▶ Problem requirements: When you reach the line containing "(** ** The chart part *)" in the records below, start copying exactly, and stop once you have copied the line containing "<| xlsxChartSpace_XMLNSr := SourceRelationship".

___ Extracted records ___

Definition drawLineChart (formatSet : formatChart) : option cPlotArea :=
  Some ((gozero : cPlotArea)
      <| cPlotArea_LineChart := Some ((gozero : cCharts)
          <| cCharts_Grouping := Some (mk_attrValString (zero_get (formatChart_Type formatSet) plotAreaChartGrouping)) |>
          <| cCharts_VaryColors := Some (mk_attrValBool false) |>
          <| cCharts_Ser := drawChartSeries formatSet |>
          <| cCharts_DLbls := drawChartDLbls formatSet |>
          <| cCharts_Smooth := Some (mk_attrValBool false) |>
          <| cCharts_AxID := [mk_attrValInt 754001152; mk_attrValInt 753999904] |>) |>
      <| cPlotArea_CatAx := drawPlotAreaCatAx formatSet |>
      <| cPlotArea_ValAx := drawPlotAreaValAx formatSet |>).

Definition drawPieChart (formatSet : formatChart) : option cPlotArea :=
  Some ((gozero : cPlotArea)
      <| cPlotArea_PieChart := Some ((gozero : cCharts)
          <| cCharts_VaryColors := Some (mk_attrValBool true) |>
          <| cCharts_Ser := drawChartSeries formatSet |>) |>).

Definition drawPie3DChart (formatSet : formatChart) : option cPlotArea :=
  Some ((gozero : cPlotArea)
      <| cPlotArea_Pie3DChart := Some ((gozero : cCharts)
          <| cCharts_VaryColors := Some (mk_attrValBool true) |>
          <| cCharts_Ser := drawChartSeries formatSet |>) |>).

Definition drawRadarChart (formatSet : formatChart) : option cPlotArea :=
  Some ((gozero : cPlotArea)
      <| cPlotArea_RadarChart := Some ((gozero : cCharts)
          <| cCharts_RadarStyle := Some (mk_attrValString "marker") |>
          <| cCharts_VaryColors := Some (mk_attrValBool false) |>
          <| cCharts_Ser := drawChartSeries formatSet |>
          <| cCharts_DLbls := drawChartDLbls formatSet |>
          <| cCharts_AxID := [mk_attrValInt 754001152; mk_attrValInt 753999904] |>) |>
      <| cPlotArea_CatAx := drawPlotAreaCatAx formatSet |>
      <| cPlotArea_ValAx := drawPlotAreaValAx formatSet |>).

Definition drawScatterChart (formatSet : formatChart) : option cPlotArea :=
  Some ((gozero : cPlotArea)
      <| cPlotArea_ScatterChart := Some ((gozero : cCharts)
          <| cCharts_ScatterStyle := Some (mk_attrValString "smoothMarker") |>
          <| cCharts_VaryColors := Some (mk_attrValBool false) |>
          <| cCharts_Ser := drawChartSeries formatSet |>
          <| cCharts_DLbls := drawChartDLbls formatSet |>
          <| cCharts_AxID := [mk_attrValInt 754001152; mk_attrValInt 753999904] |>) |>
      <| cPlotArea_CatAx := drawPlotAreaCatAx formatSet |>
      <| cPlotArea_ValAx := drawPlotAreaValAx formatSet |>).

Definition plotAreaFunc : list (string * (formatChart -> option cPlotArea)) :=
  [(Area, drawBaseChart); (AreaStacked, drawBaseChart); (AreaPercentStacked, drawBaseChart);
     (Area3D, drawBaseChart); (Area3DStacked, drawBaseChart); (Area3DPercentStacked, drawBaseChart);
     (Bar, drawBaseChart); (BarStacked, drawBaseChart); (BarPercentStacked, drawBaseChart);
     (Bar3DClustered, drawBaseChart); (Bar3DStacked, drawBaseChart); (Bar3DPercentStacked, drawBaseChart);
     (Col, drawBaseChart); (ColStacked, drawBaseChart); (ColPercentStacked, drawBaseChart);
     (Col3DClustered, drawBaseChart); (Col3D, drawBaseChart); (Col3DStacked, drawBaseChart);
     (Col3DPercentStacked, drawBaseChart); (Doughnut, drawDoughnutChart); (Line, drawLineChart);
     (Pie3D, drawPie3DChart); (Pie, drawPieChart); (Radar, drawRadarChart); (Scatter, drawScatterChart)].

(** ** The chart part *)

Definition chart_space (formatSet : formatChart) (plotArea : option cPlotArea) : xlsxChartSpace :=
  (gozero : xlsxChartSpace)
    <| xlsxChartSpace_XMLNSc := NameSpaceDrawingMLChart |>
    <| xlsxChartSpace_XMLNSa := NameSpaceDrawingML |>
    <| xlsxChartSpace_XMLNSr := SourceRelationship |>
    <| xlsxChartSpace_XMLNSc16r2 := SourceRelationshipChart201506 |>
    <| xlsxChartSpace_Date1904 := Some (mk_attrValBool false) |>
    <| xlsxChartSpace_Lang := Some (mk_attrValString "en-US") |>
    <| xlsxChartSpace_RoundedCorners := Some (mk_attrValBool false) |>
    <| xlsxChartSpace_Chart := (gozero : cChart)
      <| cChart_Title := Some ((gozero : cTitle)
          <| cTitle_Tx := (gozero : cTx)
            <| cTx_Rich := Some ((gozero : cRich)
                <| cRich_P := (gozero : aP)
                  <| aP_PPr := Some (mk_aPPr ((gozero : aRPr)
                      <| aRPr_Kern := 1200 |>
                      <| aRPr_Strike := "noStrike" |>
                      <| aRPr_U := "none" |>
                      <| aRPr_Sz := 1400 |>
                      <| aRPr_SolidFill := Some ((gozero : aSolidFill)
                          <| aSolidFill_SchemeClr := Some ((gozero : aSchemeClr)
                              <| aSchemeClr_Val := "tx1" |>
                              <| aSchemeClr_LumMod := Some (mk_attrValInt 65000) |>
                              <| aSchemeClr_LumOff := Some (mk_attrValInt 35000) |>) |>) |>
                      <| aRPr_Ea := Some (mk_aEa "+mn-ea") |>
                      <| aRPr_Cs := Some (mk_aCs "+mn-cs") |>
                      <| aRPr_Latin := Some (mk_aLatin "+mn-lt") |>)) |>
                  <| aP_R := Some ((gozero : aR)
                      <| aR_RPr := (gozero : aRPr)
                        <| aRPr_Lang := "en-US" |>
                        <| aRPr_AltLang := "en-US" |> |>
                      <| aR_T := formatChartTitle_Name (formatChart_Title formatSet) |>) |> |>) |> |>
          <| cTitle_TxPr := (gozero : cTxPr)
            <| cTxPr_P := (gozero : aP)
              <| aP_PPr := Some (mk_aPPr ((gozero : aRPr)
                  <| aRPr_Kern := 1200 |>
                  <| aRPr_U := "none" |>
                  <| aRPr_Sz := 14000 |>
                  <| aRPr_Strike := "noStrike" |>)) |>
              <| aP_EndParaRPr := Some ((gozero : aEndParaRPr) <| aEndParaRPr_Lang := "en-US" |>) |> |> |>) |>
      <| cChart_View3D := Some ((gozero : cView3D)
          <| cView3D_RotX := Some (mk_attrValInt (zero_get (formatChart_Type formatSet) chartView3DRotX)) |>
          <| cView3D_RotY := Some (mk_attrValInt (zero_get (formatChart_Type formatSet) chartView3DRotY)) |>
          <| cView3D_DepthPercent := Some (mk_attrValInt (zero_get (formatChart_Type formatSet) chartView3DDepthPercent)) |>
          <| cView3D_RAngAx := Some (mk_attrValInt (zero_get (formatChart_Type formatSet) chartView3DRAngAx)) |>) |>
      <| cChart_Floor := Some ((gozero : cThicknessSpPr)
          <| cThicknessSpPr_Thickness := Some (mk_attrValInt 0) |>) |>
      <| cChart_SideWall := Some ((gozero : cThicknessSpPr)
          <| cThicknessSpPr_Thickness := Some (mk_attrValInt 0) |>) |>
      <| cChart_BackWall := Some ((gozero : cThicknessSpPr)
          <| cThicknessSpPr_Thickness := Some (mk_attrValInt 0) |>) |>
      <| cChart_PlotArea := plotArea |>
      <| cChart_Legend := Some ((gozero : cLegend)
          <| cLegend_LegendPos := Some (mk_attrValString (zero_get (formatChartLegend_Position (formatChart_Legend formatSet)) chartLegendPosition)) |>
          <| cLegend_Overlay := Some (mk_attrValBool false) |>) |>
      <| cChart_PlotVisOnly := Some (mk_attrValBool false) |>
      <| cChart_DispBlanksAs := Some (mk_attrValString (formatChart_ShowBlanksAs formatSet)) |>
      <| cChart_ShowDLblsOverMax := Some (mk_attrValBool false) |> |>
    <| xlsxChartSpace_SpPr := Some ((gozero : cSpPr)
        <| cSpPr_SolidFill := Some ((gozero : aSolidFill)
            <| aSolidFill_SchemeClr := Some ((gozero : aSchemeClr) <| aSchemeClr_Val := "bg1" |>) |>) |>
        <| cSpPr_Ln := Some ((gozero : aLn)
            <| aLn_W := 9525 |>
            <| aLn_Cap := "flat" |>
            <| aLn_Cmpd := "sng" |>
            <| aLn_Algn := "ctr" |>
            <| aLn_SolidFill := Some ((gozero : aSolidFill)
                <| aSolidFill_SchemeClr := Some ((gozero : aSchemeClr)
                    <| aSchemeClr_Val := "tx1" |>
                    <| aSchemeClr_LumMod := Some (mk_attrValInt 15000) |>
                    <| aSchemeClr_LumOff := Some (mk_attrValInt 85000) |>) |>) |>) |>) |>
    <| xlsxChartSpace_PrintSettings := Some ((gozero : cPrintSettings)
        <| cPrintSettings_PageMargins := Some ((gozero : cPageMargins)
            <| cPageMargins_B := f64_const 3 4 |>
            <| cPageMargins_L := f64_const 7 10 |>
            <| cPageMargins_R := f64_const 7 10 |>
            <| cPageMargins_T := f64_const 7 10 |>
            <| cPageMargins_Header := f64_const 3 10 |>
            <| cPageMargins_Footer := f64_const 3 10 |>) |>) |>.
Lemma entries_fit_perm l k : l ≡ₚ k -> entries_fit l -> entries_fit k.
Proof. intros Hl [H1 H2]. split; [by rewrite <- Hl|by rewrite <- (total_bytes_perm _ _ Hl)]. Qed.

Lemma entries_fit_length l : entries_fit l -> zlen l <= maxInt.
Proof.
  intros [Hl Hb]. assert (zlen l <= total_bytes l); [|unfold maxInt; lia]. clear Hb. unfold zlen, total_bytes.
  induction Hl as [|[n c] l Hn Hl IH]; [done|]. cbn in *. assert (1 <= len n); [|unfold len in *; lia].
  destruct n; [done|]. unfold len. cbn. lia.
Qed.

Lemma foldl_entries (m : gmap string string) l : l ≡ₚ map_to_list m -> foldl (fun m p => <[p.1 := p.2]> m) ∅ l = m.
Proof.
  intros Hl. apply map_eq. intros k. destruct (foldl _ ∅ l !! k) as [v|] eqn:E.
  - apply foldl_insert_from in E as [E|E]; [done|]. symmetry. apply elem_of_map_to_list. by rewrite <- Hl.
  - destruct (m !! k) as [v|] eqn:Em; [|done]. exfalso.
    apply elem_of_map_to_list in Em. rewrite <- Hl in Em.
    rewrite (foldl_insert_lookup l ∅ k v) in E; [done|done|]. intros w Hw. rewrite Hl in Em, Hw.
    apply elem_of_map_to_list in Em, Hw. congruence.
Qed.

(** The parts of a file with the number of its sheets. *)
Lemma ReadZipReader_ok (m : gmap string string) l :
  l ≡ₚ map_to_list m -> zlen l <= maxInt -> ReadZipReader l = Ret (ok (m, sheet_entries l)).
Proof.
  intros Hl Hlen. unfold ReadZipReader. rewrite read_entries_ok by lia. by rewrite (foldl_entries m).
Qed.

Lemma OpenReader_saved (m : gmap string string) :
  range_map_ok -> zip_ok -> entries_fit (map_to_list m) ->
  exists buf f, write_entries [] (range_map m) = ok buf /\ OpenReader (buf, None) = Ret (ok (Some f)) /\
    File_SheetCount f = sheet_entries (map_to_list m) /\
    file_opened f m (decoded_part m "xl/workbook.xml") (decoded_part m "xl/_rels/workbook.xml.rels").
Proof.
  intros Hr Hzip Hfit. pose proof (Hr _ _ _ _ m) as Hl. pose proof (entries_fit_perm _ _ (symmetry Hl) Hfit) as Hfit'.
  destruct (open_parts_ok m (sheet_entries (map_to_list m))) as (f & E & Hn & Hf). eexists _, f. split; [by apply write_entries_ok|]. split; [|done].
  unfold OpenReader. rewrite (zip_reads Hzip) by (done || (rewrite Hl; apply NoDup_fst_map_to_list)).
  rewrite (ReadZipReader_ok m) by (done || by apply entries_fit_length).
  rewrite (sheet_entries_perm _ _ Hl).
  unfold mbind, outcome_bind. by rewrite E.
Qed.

___

▶ Exercise result:
(** ** The chart part *)

Definition chart_space (formatSet : formatChart) (plotArea : option cPlotArea) : xlsxChartSpace :=
  (gozero : xlsxChartSpace)
    <| xlsxChartSpace_XMLNSc := NameSpaceDrawingMLChart |>
    <| xlsxChartSpace_XMLNSa := NameSpaceDrawingML |>
    <| xlsxChartSpace_XMLNSr := SourceRelationship |>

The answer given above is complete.